Title: A newbie question about VQF
Post by: Dologan on 2003-07-29 13:01:17
Pretty badly, as far as I have know. In  my personal experience I have found it to be quite worse than Ogg and so far HE-AAC, even at higher bitrates than both of them. However, I don´t find the sound of it too unpleasant, at least not on the type of music I tested encoding with it (New Age, soft pop/rock) a couple years ago. It even sounded subjectively better than some MP3@128 I have heard.
Title: A newbie question about VQF
Post by: AstralStorm on 2003-07-29 14:43:06
It has a large tendency to muffle sharp attacks, even more than MP3.
Try it with any metal sample and you'll see.
Title: A newbie question about VQF
Post by: schlauf on 2003-08-30 14:15:15
AFAIR there were some rumours about something like VQF revisited, announced for this or the upcoming year with a whole bunch of improvements which would make it at least competititve to present audio codecs ... anybody got information about that?
Title: A newbie question about VQF
Post by: rjamorim on 2003-08-30 15:05:58
Well, I doubt NTT is planning to "revisit" VQF, and much less Yamaha.

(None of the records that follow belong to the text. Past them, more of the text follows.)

(* ===== verification/OrdMap.v ===== *)
(** * [std::map<std::string, V>]

    An ordered map as the list of its entries by increasing key, in the order
    of [std::string]'s [operator<] (bytes compared as unsigned characters).
    The order is what iteration shows, for instance in a serialized response. *)

From Stdlib Require Import Sorted.
From S2P Require Import Prelude CxxString.

(** [a < b] in the order of [std::string]. *)
Fixpoint bytes_ltb (a b : bytes) : bool :=
  match a, b with
  | _, [] => false
  | [], _ :: _ => true
  | c :: a', d :: b' => (code c <? code d)%Z || (bool_decide (c = d) && bytes_ltb a' b')
  end.

Definition bytes_lt (a b : bytes) : Prop := bytes_ltb a b = true.

Lemma bytes_ltb_irrefl a : bytes_ltb a a = false.
Proof. induction a as [|c a IH]; [done|]. simpl. rewrite IH, andb_false_r. lia. Qed.

Lemma bytes_lt_trans : Transitive bytes_lt.
Proof.
  intros a b c. unfold bytes_lt. revert b c.
  induction a as [|x a IH]; intros [|y b] [|z c]; simpl; try done.
  rewrite !orb_true_iff, !andb_true_iff, !bool_decide_eq_true, !Z.ltb_lt.
  intros [?|[-> ?]] [?|[-> ?]]; [left; lia|left; lia|left; lia|].
  right. split; [done|]. by eapply IH.
Qed.

Lemma bytes_lt_total a b : bytes_ltb a b = false -> a <> b -> bytes_lt b a.
Proof.
  unfold bytes_lt. revert b. induction a as [|x a IH]; intros [|y b]; simpl; try done.
  rewrite orb_false_iff, andb_false_iff, bool_decide_eq_false, Z.ltb_ge.
  intros [Hle H] Hne. rewrite orb_true_iff, andb_true_iff, bool_decide_eq_true, Z.ltb_lt.
  destruct (decide (x = y)) as [->|Hxy].
  - right. split; [done|]. destruct H as [?|H]; [done|]. apply IH; congruence.
  - left. assert (code x <> code y) by (intros ?; by apply Hxy, code_inj). lia.
Qed.

Module OrdMap.
Section ordmap.
Context {V : Type}.
Implicit Types (m : list (bytes * V)) (k : bytes) (v : V).

Fixpoint lookup m k : option V :=
  match m with
  | [] => None
  | (k', v) :: m' => if bool_decide (k = k') then Some v else lookup m' k
  end.

(** [m[k] = v]. *)
Fixpoint insert k v m : list (bytes * V) :=
  match m with
  | [] => [(k, v)]
  | (k', v') :: m' =>
      if bool_decide (k = k') then (k, v) :: m'
      else if bytes_ltb k k' then (k, v) :: m
      else (k', v') :: insert k v m'
  end.

(** [m.erase(k)]. *)
Fixpoint erase k m : list (bytes * V) :=
  match m with
  | [] => []
  | (k', v') :: m' => if bool_decide (k = k') then m' else (k', v') :: erase k m'
  end.

(** The representation invariant: keys strictly increase. *)
Definition sorted m : Prop := StronglySorted bytes_lt m.*1.

Lemma lookup_insert_eq k v m : lookup (insert k v m) k = Some v.
Proof.
  induction m as [|[k' v'] m IH]; simpl; [by rewrite bool_decide_true|].
  repeat case_match; simpl; rewrite ?bool_decide_true by done; try done.
  by case_bool_decide.
Qed.

Lemma lookup_insert_ne k k' v m : k <> k' -> lookup (insert k v m) k' = lookup m k'.
Proof.
  intros Hne. induction m as [|[k1 v1] m IH]; simpl.
  - by rewrite bool_decide_false.
  - case_bool_decide; simplify_eq/=.
    + by rewrite !(bool_decide_false (k' = k1)) by done.
    + destruct (bytes_ltb k k1); simpl; [by rewrite (bool_decide_false (k' = k))|].
      by rewrite IH.
Qed.

Lemma lookup_None_keys m k : k ∉ m.*1 -> lookup m k = None.
Proof.
  induction m as [|[k1 v1] m IH]; simpl; [done|].
  intros [? ?]%not_elem_of_cons. rewrite bool_decide_false by done. by apply IH.
Qed.

Lemma lookup_erase_eq k m : sorted m -> lookup (erase k m) k = None.
Proof.
  unfold sorted. induction m as [|[k1 v1] m IH]; simpl; intros Hs; [done|].
  apply StronglySorted_inv in Hs as [Hs Hall].
  case_bool_decide as E; simplify_eq/=.
  - apply lookup_None_keys. intros Hin. rewrite Forall_forall in Hall.
    apply Hall in Hin. unfold bytes_lt in Hin. by rewrite bytes_ltb_irrefl in Hin.
  - rewrite bool_decide_false by done. by apply IH.
Qed.

Lemma lookup_erase_ne k k' m : k <> k' -> lookup (erase k m) k' = lookup m k'.
Proof.
  intros Hne. induction m as [|[k1 v1] m IH]; simpl; [done|].
  case_bool_decide as E; simplify_eq/=; [by rewrite bool_decide_false|]. by rewrite IH.
Qed.

Lemma insert_keys k v m x : x ∈ (insert k v m).*1 -> x = k \/ x ∈ m.*1.
Proof.
  induction m as [|[k1 v1] m IH]; simpl; [set_solver|]. repeat case_match; set_solver.
Qed.

Lemma insert_sorted k v m : sorted m -> sorted (insert k v m).
Proof.
  unfold sorted. induction m as [|[k1 v1] m IH]; simpl; intros Hs; [by repeat constructor|].
  pose proof Hs as [Hs' Hall]%StronglySorted_inv.
  case_bool_decide as E; simplify_eq/=; [done|].
  destruct (bytes_ltb k k1) eqn:Hlt; simpl; constructor.
  - done.
  - constructor; [done|]. eapply Forall_impl; [exact Hall|]. intros x. by apply bytes_lt_trans.
  - by apply IH.
  - apply Forall_forall. intros x [->|Hx]%insert_keys.
    + by apply bytes_lt_total.
    + by eapply Forall_forall in Hx.
Qed.

Lemma erase_keys k m x : x ∈ (erase k m).*1 -> x ∈ m.*1.
Proof. induction m as [|[k1 v1] m IH]; simpl; [done|]. case_bool_decide; set_solver. Qed.

Lemma erase_sorted k m : sorted m -> sorted (erase k m).
Proof.
  unfold sorted. induction m as [|[k1 v1] m IH]; simpl; intros Hs; [done|].
  pose proof Hs as [Hs' Hall]%StronglySorted_inv.
  case_bool_decide; simpl; [done|]. constructor; [by apply IH|].
  apply Forall_forall. intros x Hx%erase_keys. by eapply Forall_forall in Hx.
Qed.
End ordmap.
End OrdMap.
(* ===== verification/World.v ===== *)
(** * The environment of the request handlers (app/HttpUploader.hpp)

    What the handlers act on: the connection, the request and the response,
    the members of [HttpUploadHandler], the upload directory, and the MySQL
    connection.  A handler is a computation in a state monad whose outcomes are
    a value, a [std::exception] with its [what()], or undefined behaviour.

    MySQL's client library and nlohmann::json are not part of the repository:
    the class [Platform] carries their operations, and the standard library's
    unspecified [std::hash] and the fallible file operations, as parameters.
    Log statements are left out. *)

From S2P Require Import Prelude CxxString OrdMap TimeStamp HttpRequest HttpContext HttpResponse.

(** ** JSON values the program builds *)

#[warnings="-register-all"]
Inductive json :=
  | JNull
  | JBool (b : bool)
  | JInt (z : Z)
  | JStr (s : bytes)
  | JArr (l : list json)
  | JObj (fields : list (bytes * json)).

(** A row of a result set; a NULL column is [None]. *)
Definition row : Type := list (option bytes).

Class Platform := {
  (** The MySQL client: a statement either fails or succeeds, a query with the
      rows of its result set. *)
  Db : Type;
  mysql_query : bytes -> Db -> option (option (list row)) * Db;
  mysql_insert_id : Db -> Z;
  mysql_real_escape_string : bytes -> bytes;
  (** nlohmann::json: parsed documents, the conversions of their fields (an
      exception's [what()] on the left), and printing, which throws on a string
      that is not UTF-8.  [json_dump2] is [dump(2)]. *)
  Doc : Type;
  json_parse : bytes -> bytes + Doc;
  doc_string : Doc -> bytes -> bytes + bytes;
  doc_int : Doc -> bytes -> bytes + Z;
  doc_value : Doc -> bytes -> bytes -> bytes + bytes;
  doc_contains : Doc -> bytes -> bool;
  doc_is_null : Doc -> bytes -> bool;
  doc_string_map : Doc -> bytes + list (bytes * bytes);
  json_dump : json -> bytes + bytes;
  json_dump2 : json -> bytes + bytes;
  (** [std::hash<std::string>]. *)
  std_hash : bytes -> Z;
  (** Whether a file can be opened for writing, for reading, and whether a
      write that brings it to the given size succeeds. *)
  open_out_ok : bytes -> bool;
  open_in_ok : bytes -> bool;
  write_ok : bytes -> Z -> bool;
  (** Whether [unlink] succeeds on an existing file. *)
  unlink_ok : bytes -> bool;
  (** The directory of [__FILE__]. *)
  projectRoot : bytes
}.

(** ** Percent decoding

    [HttpUploadHandler::urlDecode].  [ii] keeps its value from one failed
    conversion to the next and is uninitialised before the first success. *)
Fixpoint urlDecode_loop (fuel : nat) (s : bytes) (ii : option Z) : option bytes :=
  match fuel with
  | O => Some []
  | S f =>
      match s with
      | [] => Some []
      | c :: s' =>
          if bool_decide (c <> "%"%char) then
            r ← urlDecode_loop f s' ii;
            Some ((if bool_decide (c = "+"%char) then " "%char else c) :: r)
          else
            let ii' := match sscanf_x (take 2 s') with Some v => Some v | None => ii end in
            v ← ii';
            r ← urlDecode_loop f (drop 2 s') ii';
            Some (chr v :: r)
      end
  end.

(** Every turn consumes a character: the length is enough fuel. *)
Definition urlDecode (encoded : bytes) : option bytes :=
  urlDecode_loop (length encoded) encoded None.

(** ** Objects shared between a connection, its context and its callbacks *)

(** [FileUploadContext::State]. *)
Inductive UploadState := uExpectHeaders | uExpectContent | uExpectBoundary | uComplete.

#[export] Instance UploadState_eq_dec : EqDecision UploadState.
Proof. solve_decision. Defined.

(** A [FileUploadContext]; [u_open] is [file_.is_open()]. *)
Record UploadContext := {
  u_filename : bytes;
  u_originalFilename : bytes;
  u_open : bool;
  u_totalBytes : Z;
  u_state : UploadState;
  u_boundary : bytes
}.

(** A [FileDownContext].  [file_] is a stream on the file it opened: what the
    file holds now, whether [filepath_] still names it (a file stays readable
    after an [unlink]), whether somebody wrote it since, the stream position and
    the fail bit. *)
Record DownContext := {
  d_filepath : bytes;
  d_originalFilename : bytes;
  d_content : bytes;
  d_linked : bool;
  d_written : bool;
  d_pos : Z;
  d_fail : bool;
  d_fileSize : Z;
  d_currentPosition : Z;
  d_isComplete : bool
}.

(** The open stream when the file [path] is given the content [s] in place, and
    when the name [path] is removed. *)
Definition written (path s : bytes) (d : DownContext) : DownContext :=
  if d_linked d && bool_decide (d_filepath d = path) then
    {| d_filepath := d_filepath d; d_originalFilename := d_originalFilename d; d_content := s;
       d_linked := true; d_written := true; d_pos := d_pos d; d_fail := d_fail d;
       d_fileSize := d_fileSize d; d_currentPosition := d_currentPosition d;
       d_isComplete := d_isComplete d |}
  else d.

Definition unlinked (path : bytes) (d : DownContext) : DownContext :=
  if bool_decide (d_filepath d = path) then
    {| d_filepath := d_filepath d; d_originalFilename := d_originalFilename d;
       d_content := d_content d; d_linked := false; d_written := d_written d; d_pos := d_pos d;
       d_fail := d_fail d; d_fileSize := d_fileSize d; d_currentPosition := d_currentPosition d;
       d_isComplete := d_isComplete d |}
  else d.

(** What [customContext_] points to.  [getContext<T>] is an unchecked cast.
    Download contexts are also captured by callbacks: they are objects with an
    identity. *)
Inductive custom :=
  | CUpload (u : UploadContext)
  | CDown (id : nat).

(** The callbacks the handlers install with [setWriteCompleteCallback]. *)
Inductive callback :=
  | CbShutdown
  | CbDownload (id : nat).

(** ** The state *)

Section world.
Context `{Platform}.

Record World := mkWorld {
  w_req : HttpReq;                        (* the request *)
  w_resp : HttpResponse.t;                (* the response being built *)
  w_wcc : option callback;                (* the connection's writeCompleteCallback_ *)
  w_ctx : option (HttpContext.t custom);  (* the connection's context_ *)
  w_down : gmap nat DownContext;          (* the download contexts alive *)
  w_next : nat;                           (* the next object identity *)
  w_mysql : bool;                         (* mysql != NULL *)
  w_db : Db;
  w_sql : list bytes;                     (* the statements executed, oldest first *)
  w_result : option (list row);           (* the result set mysql_store_result returns *)
  w_fs : gmap bytes bytes;                (* the regular files *)
  w_mapping : list (bytes * bytes);       (* filenameMapping_ *)
  w_random : nat -> Z;                    (* the random device's draws *)
  w_draws : nat;                          (* how many have been used *)
  w_clock : Z                             (* milliseconds since the epoch *)
}.

Definition set_req (r : HttpReq) (w : World) : World :=
  mkWorld r (w_resp w) (w_wcc w) (w_ctx w) (w_down w) (w_next w) (w_mysql w) (w_db w) (w_sql w)
    (w_result w) (w_fs w) (w_mapping w) (w_random w) (w_draws w) (w_clock w).
Definition set_resp (r : HttpResponse.t) (w : World) : World :=
  mkWorld (w_req w) r (w_wcc w) (w_ctx w) (w_down w) (w_next w) (w_mysql w) (w_db w) (w_sql w)
    (w_result w) (w_fs w) (w_mapping w) (w_random w) (w_draws w) (w_clock w).
Definition set_wcc (c : option callback) (w : World) : World :=
  mkWorld (w_req w) (w_resp w) c (w_ctx w) (w_down w) (w_next w) (w_mysql w) (w_db w) (w_sql w)
    (w_result w) (w_fs w) (w_mapping w) (w_random w) (w_draws w) (w_clock w).
Definition set_ctx (c : option (HttpContext.t custom)) (w : World) : World :=
  mkWorld (w_req w) (w_resp w) (w_wcc w) c (w_down w) (w_next w) (w_mysql w) (w_db w) (w_sql w)
    (w_result w) (w_fs w) (w_mapping w) (w_random w) (w_draws w) (w_clock w).
Definition set_down (d : gmap nat DownContext) (n : nat) (w : World) : World :=
  mkWorld (w_req w) (w_resp w) (w_wcc w) (w_ctx w) d n (w_mysql w) (w_db w) (w_sql w)
    (w_result w) (w_fs w) (w_mapping w) (w_random w) (w_draws w) (w_clock w).
Definition set_db (d : Db) (sql : list bytes) (res : option (list row)) (w : World) : World :=
  mkWorld (w_req w) (w_resp w) (w_wcc w) (w_ctx w) (w_down w) (w_next w) (w_mysql w) d sql
    res (w_fs w) (w_mapping w) (w_random w) (w_draws w) (w_clock w).
Definition set_fs (f : gmap bytes bytes) (w : World) : World :=
  mkWorld (w_req w) (w_resp w) (w_wcc w) (w_ctx w) (w_down w) (w_next w) (w_mysql w) (w_db w)
    (w_sql w) (w_result w) f (w_mapping w) (w_random w) (w_draws w) (w_clock w).
(** The content of a file is replaced in place, or the file created; a name is
    removed.  The streams open on the file see the change. *)
Definition put_file (path s : bytes) (w : World) : World :=
  set_fs (<[path := s]> (w_fs w)) (set_down (written path s <$> w_down w) (w_next w) w).
Definition remove_file (path : bytes) (w : World) : World :=
  set_fs (delete path (w_fs w)) (set_down (unlinked path <$> w_down w) (w_next w) w).
Definition set_mapping (m : list (bytes * bytes)) (w : World) : World :=
  mkWorld (w_req w) (w_resp w) (w_wcc w) (w_ctx w) (w_down w) (w_next w) (w_mysql w) (w_db w)
    (w_sql w) (w_result w) (w_fs w) m (w_random w) (w_draws w) (w_clock w).
Definition set_draws (n : nat) (w : World) : World :=
  mkWorld (w_req w) (w_resp w) (w_wcc w) (w_ctx w) (w_down w) (w_next w) (w_mysql w) (w_db w)
    (w_sql w) (w_result w) (w_fs w) (w_mapping w) (w_random w) n (w_clock w).

(** ** Computations *)

Inductive outcome (A : Type) :=
  | Ok (a : A)
  | Exn (what : bytes)
  | Undef.
#[global] Arguments Ok {A} a.
#[global] Arguments Exn {A} what.
#[global] Arguments Undef {A}.

Definition M (A : Type) : Type := World -> outcome A * World.

#[export] Instance M_ret : MRet M := fun A a w => (Ok a, w).
#[export] Instance M_bind : MBind M := fun A B f m w =>
  match m w with
  | (Ok a, w') => f a w'
  | (Exn e, w') => (Exn e, w')
  | (Undef, w') => (Undef, w')
  end.

Definition throw {A} (what : bytes) : M A := fun w => (Exn what, w).
Definition undef {A} : M A := fun w => (Undef, w).
Definition get : M World := fun w => (Ok w, w).
Definition modify (f : World -> World) : M unit := fun w => (Ok tt, f w).

(** [try { m } catch (const std::exception &e) { h }]. *)
Definition try_catch {A} (m : M A) (h : bytes -> M A) : M A := fun w =>
  match m w with
  | (Exn e, w') => h e w'
  | r => r
  end.

Definition of_sum {A} (x : bytes + A) : M A :=
  match x with inl e => throw e | inr a => mret a end.

(** A value computed from uninitialised storage has no meaning. *)
Definition of_option {A} (x : option A) : M A :=
  match x with Some a => mret a | None => undef end.

(** ** Reading columns *)

(** [row[k]], a possibly null [char *]; beyond the columns there is nothing to read. *)
Definition column (r : row) (k : nat) : M (option bytes) := of_option (r !! k).

(** [std::string s = row[k]]: constructing from a null pointer throws. *)
Definition to_str (c : option bytes) : M bytes :=
  match c with
  | Some s => mret s
  | None => throw ($"basic_string: construction from null is not valid")
  end.

Definition column_str (r : row) (k : nat) : M bytes := c ← column r k; to_str c.
Definition column_int (r : row) (k : nat) : M Z := s ← column_str r k; of_sum (stoi s).
(** [row[k] ? row[k] : d]. *)
Definition column_or (r : row) (k : nat) (d : bytes) : M bytes :=
  c ← column r k; mret (default d c).
(** [row[k] ? std::stoi(row[k]) : 0]. *)
Definition column_int_or0 (r : row) (k : nat) : M Z :=
  c ← column r k;
  match c with Some s => of_sum (stoi s) | None => mret 0%Z end.
Definition column_ull_or0 (r : row) (k : nat) : M Z :=
  c ← column r k;
  match c with Some s => of_sum (stoull s) | None => mret 0%Z end.

(** ** Statements *)

Definition executeQuery (query : bytes) : M bool := fun w =>
  if negb (w_mysql w) then (Ok false, w)
  else
    let '(r, db) := mysql_query query (w_db w) in
    let sql := w_sql w ++ [query] in
    match r with
    | None => (Ok false, set_db db sql None w)
    | Some res => (Ok true, set_db db sql res w)
    end.

Definition executeQueryWithResult (query : bytes) : M (option (list row)) :=
  ok ← executeQuery query;
  if negb ok then mret None
  else w ← get; modify (fun w => set_db (w_db w) (w_sql w) None w);; mret (w_result w).

(** [!result || mysql_num_rows(result) == 0], and otherwise the first row. *)
Definition first_row (result : option (list row)) : option row :=
  match result with Some (r :: _) => Some r | _ => None end.

(** [static_cast<int>(mysql_insert_id(mysql))]; on a null handle it is a null
    dereference. *)
Definition insert_id : M Z :=
  w ← get;
  if negb (w_mysql w) then undef else mret (swrap 32 (mysql_insert_id (w_db w))).

(** [escapeString]: the C string that [mysql_real_escape_string] wrote; the
    argument itself without a connection. *)
Definition escapeString (str : bytes) : M bytes :=
  w ← get;
  mret (if negb (w_mysql w) then str
        else let e := mysql_real_escape_string str in take (find_char (chr 0) e) e).

(** ** Responses *)

Definition on_resp (f : HttpResponse.t -> HttpResponse.t) : M unit :=
  modify (fun w => set_resp (f (w_resp w)) w).

Definition setStatusCode c := on_resp (fun r => HttpResponse.setStatusCode r c).
Definition setStatusMessage m := on_resp (fun r => HttpResponse.setStatusMessage r m).
Definition setContentType ct := on_resp (fun r => HttpResponse.setContentType r ct).
Definition addHeader k v := on_resp (fun r => HttpResponse.addHeader r k v).
Definition setJsonBody (j : json) : M unit :=
  s ← of_sum (json_dump j); on_resp (fun r => HttpResponse.setBody r s).
Definition setBody b := on_resp (fun r => HttpResponse.setBody r b).
Definition setWriteCompleteCallback cb := modify (set_wcc (Some cb)).

Definition sendError (message : bytes) (code : HttpStatusCode) : M unit :=
  setStatusCode code;;
  setStatusMessage message;;
  setContentType ($"application/json");;
  addHeader ($"Connection") ($"close");;
  setJsonBody (JObj [($"code", JInt (status_int code)); ($"message", JStr message)]);;
  setWriteCompleteCallback CbShutdown.

(** The common tail of the handlers that answer with JSON. *)
Definition okJson (response : json) : M unit :=
  setStatusCode k200Ok;;
  setStatusMessage ($"OK");;
  setContentType ($"application/json");;
  addHeader ($"Connection") ($"close");;
  setJsonBody response.

Definition sendJson (response : json) : M bool :=
  okJson response;;
  setWriteCompleteCallback CbShutdown;;
  mret true.

Definition handleNotFound : M bool :=
  setStatusCode k404NotFound;;
  setStatusMessage ($"Not Found");;
  setContentType ($"application/json");;
  addHeader ($"Connection") ($"close");;
  setJsonBody (JObj [($"code", JInt 404); ($"message", JStr ($"Not Found"))]);;
  setWriteCompleteCallback CbShutdown;;
  mret true.

(** The request's accessors; a query parameter is percent-decoded. *)
Definition reqHeader (f : bytes) : M bytes :=
  w ← get; mret (HttpRequest.getHeader (w_req w) f).
Definition reqQuery (k d : bytes) : M bytes :=
  w ← get; of_option (HttpRequest.getQuery (w_req w) k d).
Definition reqPathParam (k : bytes) : M bytes :=
  w ← get; mret (HttpRequest.getPathParam (w_req w) k).

(** [std::uniform_int_distribution<>(a, b)] on the next draw. *)
Definition draw (a b : Z) : M Z :=
  w ← get;
  modify (set_draws (S (w_draws w)));;
  mret (a + w_random w (w_draws w) mod (b - a + 1))%Z.

Fixpoint draw_chars (n : nat) (chars : bytes) : M bytes :=
  match n with
  | O => mret []
  | S n' =>
      i ← draw 0 35;
      c ← of_option (chars !! Z.to_nat i);
      cs ← draw_chars n' chars;
      mret (c :: cs)
  end.

End world.

Notation "'TRY' m 'CATCH' e => h" := (try_catch m (fun e => h))
  (at level 85, e name, h at level 200) : bytes_scope.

That leaves us with Ahead, that is the third company that owns the VQF sources.

Hey, Menno, do you know if Ahead plans to revamp VQF?

Anyway, Ahead already "improved" VQF by allowing bitrates up to 192kbps (the former limit was 96kbps). But I hadly consider that revisiting.

IMO, it's not wise to revisit VQF. The format is mostly forgotten now. The time that would be wasted trying to improve it would be better spent tuning a modern encoder, like AAC or Vorbis. Besides, in order to make it competitive, nearly everything would need to be redeveloped, then it wouldn't even make sense calling it VQF anymore.
Title: A newbie question about VQF
Post by: yourtallness on 2003-08-31 09:41:10
The idea behind vqf sound interesting though...

http://www.mp3-tech.org/vqf.html (http://www.mp3-tech.org/vqf.html)
Title: A newbie question about VQF
Post by: AstralStorm on 2003-08-31 11:00:38
MPEG4 allows modified TwinVQ I think.